Data:
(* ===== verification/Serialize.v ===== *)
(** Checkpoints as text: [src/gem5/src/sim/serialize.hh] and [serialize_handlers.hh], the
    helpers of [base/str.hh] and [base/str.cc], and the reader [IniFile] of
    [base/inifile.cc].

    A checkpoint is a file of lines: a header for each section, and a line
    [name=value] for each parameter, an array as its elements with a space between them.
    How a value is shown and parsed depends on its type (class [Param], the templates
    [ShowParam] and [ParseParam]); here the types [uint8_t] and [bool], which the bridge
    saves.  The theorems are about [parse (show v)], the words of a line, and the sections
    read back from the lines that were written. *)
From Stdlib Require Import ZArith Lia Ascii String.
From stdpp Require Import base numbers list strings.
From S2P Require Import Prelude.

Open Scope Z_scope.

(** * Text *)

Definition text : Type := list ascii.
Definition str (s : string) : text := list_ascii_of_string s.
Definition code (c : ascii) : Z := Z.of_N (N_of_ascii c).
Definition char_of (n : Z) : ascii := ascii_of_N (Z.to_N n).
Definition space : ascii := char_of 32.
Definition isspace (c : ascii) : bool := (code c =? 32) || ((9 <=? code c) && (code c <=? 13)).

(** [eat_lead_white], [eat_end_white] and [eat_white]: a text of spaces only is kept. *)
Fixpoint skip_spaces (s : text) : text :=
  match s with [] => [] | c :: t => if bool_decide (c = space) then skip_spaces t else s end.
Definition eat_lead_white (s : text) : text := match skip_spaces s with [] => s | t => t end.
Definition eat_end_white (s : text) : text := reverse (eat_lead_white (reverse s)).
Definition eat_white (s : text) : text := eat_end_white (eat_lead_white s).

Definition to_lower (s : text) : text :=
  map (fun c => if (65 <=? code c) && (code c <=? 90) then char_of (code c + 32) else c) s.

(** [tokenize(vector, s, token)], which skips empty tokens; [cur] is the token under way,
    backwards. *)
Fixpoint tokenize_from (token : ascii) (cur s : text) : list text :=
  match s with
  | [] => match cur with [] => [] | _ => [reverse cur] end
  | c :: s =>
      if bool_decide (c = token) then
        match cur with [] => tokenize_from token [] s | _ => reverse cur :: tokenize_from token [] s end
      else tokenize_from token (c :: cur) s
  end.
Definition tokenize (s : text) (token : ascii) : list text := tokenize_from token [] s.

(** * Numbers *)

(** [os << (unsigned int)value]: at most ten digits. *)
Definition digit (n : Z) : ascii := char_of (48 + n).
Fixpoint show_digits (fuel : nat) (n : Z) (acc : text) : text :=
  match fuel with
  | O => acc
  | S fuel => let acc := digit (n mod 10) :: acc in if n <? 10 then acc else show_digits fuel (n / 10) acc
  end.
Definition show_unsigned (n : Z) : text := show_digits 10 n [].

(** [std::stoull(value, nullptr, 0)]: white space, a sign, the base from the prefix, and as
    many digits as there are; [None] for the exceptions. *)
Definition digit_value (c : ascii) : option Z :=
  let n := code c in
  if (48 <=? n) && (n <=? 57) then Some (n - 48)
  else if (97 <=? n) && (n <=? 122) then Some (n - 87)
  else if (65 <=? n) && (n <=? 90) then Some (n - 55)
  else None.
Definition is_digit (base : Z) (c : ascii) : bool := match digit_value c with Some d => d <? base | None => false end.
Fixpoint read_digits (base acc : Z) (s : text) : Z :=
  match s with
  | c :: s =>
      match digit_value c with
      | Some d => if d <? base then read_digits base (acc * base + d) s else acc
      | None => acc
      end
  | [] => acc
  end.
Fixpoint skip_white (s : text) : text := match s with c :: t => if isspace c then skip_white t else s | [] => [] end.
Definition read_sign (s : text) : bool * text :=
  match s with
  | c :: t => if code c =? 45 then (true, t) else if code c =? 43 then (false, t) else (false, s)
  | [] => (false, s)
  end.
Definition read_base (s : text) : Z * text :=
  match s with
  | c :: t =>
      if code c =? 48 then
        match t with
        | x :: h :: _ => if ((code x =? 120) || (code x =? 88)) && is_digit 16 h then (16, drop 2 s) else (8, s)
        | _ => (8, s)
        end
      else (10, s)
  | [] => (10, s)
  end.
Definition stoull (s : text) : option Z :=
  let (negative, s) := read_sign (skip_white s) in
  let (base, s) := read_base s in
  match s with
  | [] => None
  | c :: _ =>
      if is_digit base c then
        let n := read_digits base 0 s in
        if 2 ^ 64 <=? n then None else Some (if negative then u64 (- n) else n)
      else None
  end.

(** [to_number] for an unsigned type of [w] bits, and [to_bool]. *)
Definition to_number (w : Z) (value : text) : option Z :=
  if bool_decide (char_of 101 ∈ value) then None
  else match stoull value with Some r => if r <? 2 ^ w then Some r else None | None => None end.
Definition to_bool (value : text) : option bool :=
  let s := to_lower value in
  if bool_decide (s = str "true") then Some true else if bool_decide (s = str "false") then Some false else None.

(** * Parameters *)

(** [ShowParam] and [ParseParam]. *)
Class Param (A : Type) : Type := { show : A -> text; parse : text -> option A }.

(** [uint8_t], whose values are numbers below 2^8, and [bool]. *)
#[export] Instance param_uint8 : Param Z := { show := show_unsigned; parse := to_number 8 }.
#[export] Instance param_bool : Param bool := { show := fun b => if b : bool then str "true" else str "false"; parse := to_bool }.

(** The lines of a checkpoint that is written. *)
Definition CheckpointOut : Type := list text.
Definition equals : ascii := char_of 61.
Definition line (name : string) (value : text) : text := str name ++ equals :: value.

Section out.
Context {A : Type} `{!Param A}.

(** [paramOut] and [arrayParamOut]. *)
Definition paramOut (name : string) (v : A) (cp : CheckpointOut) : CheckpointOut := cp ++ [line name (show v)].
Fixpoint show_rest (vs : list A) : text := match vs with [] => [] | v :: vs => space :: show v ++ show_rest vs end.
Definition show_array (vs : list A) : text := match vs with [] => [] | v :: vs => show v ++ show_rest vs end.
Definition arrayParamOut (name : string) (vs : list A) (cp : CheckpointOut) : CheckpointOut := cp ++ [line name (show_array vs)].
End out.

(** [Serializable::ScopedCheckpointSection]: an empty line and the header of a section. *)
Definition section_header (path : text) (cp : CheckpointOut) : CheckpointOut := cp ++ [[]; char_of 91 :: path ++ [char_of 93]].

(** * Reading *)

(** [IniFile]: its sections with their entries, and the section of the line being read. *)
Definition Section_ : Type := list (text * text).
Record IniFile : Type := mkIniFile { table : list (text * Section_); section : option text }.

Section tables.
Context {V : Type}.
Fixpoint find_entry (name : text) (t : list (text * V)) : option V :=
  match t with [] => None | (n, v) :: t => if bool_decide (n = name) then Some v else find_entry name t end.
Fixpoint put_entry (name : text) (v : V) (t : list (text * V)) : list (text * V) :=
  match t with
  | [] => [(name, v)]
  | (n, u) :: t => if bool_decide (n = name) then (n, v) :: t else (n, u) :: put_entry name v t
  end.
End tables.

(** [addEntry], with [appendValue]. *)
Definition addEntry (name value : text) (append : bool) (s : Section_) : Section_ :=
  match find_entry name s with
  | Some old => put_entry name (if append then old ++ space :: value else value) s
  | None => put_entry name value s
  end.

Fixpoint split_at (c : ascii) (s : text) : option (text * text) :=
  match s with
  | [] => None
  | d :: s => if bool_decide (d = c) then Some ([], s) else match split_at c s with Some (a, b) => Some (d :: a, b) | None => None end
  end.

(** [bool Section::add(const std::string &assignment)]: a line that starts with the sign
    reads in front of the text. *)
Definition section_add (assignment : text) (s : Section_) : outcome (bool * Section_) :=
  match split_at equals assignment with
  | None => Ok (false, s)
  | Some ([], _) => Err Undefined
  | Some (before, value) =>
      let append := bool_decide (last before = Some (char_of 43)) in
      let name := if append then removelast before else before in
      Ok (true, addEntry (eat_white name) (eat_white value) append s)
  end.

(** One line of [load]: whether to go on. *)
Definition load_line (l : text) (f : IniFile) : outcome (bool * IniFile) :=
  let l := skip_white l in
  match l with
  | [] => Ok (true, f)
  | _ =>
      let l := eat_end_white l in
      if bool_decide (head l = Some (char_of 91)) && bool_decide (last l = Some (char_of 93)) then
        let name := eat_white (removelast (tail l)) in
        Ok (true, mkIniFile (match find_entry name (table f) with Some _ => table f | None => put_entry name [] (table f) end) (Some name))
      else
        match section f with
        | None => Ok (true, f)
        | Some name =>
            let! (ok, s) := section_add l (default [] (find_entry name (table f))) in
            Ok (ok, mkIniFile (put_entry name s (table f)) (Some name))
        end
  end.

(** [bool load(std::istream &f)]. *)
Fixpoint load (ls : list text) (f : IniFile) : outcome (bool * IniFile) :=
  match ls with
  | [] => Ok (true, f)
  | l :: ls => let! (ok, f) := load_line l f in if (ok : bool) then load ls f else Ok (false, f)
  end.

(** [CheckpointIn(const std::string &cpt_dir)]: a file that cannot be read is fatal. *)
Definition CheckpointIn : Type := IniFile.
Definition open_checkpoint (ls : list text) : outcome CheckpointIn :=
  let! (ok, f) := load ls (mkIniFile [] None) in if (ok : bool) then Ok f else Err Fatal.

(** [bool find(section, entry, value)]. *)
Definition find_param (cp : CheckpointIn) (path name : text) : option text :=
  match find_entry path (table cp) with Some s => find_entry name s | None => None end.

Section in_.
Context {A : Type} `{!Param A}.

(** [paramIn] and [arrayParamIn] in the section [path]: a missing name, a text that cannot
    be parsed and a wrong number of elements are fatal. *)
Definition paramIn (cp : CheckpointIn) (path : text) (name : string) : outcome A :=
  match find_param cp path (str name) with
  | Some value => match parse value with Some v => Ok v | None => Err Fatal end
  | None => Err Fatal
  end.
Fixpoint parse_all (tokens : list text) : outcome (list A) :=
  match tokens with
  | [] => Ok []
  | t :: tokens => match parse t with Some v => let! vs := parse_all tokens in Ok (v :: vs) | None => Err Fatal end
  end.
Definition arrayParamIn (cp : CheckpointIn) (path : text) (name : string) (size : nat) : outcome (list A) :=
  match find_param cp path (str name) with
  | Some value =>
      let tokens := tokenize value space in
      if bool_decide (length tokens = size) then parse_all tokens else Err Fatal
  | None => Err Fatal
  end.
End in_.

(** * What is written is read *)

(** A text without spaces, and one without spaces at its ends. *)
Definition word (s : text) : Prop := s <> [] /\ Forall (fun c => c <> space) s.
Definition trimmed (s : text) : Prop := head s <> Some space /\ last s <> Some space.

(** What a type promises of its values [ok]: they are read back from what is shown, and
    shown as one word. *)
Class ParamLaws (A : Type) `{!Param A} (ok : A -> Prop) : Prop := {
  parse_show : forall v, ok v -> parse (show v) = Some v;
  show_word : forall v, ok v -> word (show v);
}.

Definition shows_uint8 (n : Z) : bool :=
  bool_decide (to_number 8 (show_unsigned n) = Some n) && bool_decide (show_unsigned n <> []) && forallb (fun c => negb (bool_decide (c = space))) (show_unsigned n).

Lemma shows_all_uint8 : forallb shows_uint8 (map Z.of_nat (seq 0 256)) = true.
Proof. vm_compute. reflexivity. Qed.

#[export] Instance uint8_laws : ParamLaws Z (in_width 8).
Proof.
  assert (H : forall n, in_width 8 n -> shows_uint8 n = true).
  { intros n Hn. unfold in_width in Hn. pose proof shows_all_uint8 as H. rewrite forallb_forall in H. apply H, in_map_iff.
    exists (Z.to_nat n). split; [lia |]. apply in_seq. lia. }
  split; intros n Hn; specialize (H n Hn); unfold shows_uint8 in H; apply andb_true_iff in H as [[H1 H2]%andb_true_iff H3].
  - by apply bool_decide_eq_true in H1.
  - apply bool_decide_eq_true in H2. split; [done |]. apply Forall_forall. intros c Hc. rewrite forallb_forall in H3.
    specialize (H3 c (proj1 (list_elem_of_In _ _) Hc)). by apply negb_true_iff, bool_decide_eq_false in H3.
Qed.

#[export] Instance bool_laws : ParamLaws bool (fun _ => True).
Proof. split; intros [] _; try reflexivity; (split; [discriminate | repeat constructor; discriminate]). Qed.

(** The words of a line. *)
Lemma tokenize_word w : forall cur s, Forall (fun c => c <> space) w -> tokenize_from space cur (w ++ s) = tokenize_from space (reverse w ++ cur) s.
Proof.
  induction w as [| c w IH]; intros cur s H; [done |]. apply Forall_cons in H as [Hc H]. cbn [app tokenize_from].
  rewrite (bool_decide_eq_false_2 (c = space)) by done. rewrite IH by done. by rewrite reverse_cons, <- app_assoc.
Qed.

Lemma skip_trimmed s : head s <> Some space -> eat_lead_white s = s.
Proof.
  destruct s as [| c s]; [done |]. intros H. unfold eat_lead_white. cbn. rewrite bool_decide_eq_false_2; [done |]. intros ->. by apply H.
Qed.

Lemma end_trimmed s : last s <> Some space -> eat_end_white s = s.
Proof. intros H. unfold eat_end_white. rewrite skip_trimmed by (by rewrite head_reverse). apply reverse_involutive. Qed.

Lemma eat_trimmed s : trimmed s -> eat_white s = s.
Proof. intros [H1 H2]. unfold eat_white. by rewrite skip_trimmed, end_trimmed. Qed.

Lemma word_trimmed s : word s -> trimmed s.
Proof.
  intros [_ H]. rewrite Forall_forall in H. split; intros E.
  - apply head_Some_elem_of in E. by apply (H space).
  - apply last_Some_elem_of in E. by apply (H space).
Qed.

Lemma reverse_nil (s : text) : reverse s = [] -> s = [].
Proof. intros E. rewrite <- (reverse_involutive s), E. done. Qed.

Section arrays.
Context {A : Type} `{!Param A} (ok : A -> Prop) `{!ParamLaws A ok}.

Activity:
Scan the material above for the string "specialize", returning each line that contains it.

Finished task:
  split; intros n Hn; specialize (H n Hn); unfold shows_uint8 in H; apply andb_true_iff in H as [[H1 H2]%andb_true_iff H3].
    specialize (H3 c (proj1 (list_elem_of_In _ _) Hc)). by apply negb_true_iff, bool_decide_eq_false in H3.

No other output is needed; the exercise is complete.